- [Task description]: Send back exactly the lines from the opening line of the records below through the one with "(** ** Values".
-*-
(** * pytest-opentelemetry: the lifecycle-to-span mapping of the plugin

    A shallow embedding of [src/pytest_opentelemetry/instrumentation.py].

    The plugin is a set of pytest hook implementations.  Each hook is a
    computation over a world made of the plugin object's attributes, the
    state of the tracer (the span store, the ambient current span, what the
    exporter has received) and the process environment.  A hook wrapper
    (a generator with one [yield]) is embedded as two computations, the part
    before the [yield] and the part after it, which communicate through a
    frame holding the generator's live locals.  *)

From stdpp Require Import gmap strings list fin_maps.
From Stdlib Require Import ZArith.

Local Open Scope string_scope.
Local Open Scope list_scope.

(** ** Values the hooks receive from the runner *)

(** Span attribute values: the dictionaries of the source are
    [Dict[str, Union[str, int]]]. *)
Inductive AttrValue :=
| AStr (s : string)
| AInt (n : Z).

#[global] Instance AttrValue_eq_dec : EqDecision AttrValue.
Proof. solve_decision. Defined.

(** [item.location] is [(filepath, line_number, name)], the line number being
    optional. *)
Record Item := mkItem {
  item_name : string;
  item_nodeid : string;
  item_location : string * option Z * string;
}.

(** A pure path of [pathlib], as far as the hooks use one: an anchor (empty
    for a relative path) and the parts below it. *)
Record Path := mkPath {
  path_anchor : string;
  path_parts : list string;
}.

Inductive CachedResult := Cached.

(** [fixturedef], with the pair that
    [getfslineno(resolve_fixture_function(fixturedef, request))] yields for
    it. *)
Record FixtureDef := mkFixtureDef {
  argname : string;
  cached_result : option CachedResult;
  has_location : bool;
  fslineno : Path * Z;
}.

Record SubRequest := mkSubRequest {
  rootpath : Path;
}.

(** [call.excinfo]: [str(excinfo.type)], the qualified name of the type of
    [excinfo.value], [str(excinfo.value)] and the formatted traceback of the
    value. *)
Record ExceptionInfo := mkExceptionInfo {
  exc_type_str : string;
  exc_type_name : string;
  exc_value_str : string;
  exc_traceback : string;
}.

Record CallInfo := mkCallInfo {
  excinfo : option ExceptionInfo;
}.

Record TestReport := mkTestReport {
  when : string;
  outcome : string;
  longrepr : string;
}.

Record Config := mkConfig {
  opt_trace_parent : option string;       (* config.getvalue('--trace-parent') *)
  workerinput : option (gmap string string);  (* getattr(config, 'workerinput', None) *)
  opt_export_traces : bool;               (* config.getoption('--export-traces') *)
}.

(** ** The tracer

    The tracing library is an external collaborator.  Its state is kept as a
    store of spans addressed by their index (a span object is shared between
    the plugin attribute that holds it, the ambient context and the
    exporter), the ambient current span, and the list of spans handed to the
    exporter, in the order of their [end()] calls. *)

Inductive StatusCode := UNSET | OK | ERROR.

#[global] Instance StatusCode_eq_dec : EqDecision StatusCode.
Proof. solve_decision. Defined.

Record Status := mkStatus {
  status_code : StatusCode;
  description : option string;
}.


Record SpanEvent := mkSpanEvent {
  ev_name : string;
  ev_attributes : gmap string AttrValue;
}.

(** What a context holds under its current-span key: a span of this process
    or the remote span a propagator extracted from a carrier, known by its
    trace id, its span id and its trace flags (as the hexadecimal digits of
    the carrier). *)
Inductive SpanRef :=
| LocalSpan (sid : nat)
| RemoteSpan (trace_id span_id trace_flags : string).

(** A context is empty or holds a span. *)
Definition Context := option SpanRef.

(** [propagate.extract(carrier)] with the propagators the library installs
    by default.  Of these the trace-context propagator is the one that puts
    a span into the context: it reads the carrier's "traceparent" entry as
    optional blanks, a version of 2 lower-case hexadecimal digits, a trace
    id of 32, a span id of 16 and trace flags of 2, separated by dashes,
    then optionally a dash and the rest of the line (the fifth group), then
    optional blanks.  It hands back the empty context when there is no such
    entry, when the entry does not read so, when the trace id or the span
    id is all zeros, when version 00 comes with a fifth group, and for
    version ff. *)
Definition is_hex_digit (c : Ascii.ascii) : bool :=
  let n := Ascii.nat_of_ascii c in
  (Nat.leb 48 n && Nat.leb n 57) || (Nat.leb 97 n && Nat.leb n 102).

Definition is_blank (c : Ascii.ascii) : bool :=
  Nat.eqb (Ascii.nat_of_ascii c) 32 || Nat.eqb (Ascii.nat_of_ascii c) 9.

Definition is_newline (c : Ascii.ascii) : bool := Nat.eqb (Ascii.nat_of_ascii c) 10.

Definition is_empty (s : string) : bool :=
  match s with EmptyString => true | _ => false end.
-*-
- [Completed exercise]:
(** * pytest-opentelemetry: the lifecycle-to-span mapping of the plugin

    A shallow embedding of [src/pytest_opentelemetry/instrumentation.py].

    The plugin is a set of pytest hook implementations.  Each hook is a
    computation over a world made of the plugin object's attributes, the
    state of the tracer (the span store, the ambient current span, what the
    exporter has received) and the process environment.  A hook wrapper
    (a generator with one [yield]) is embedded as two computations, the part
    before the [yield] and the part after it, which communicate through a
    frame holding the generator's live locals.  *)

From stdpp Require Import gmap strings list fin_maps.
From Stdlib Require Import ZArith.

Local Open Scope string_scope.
Local Open Scope list_scope.

(** ** Values the hooks receive from the runner *)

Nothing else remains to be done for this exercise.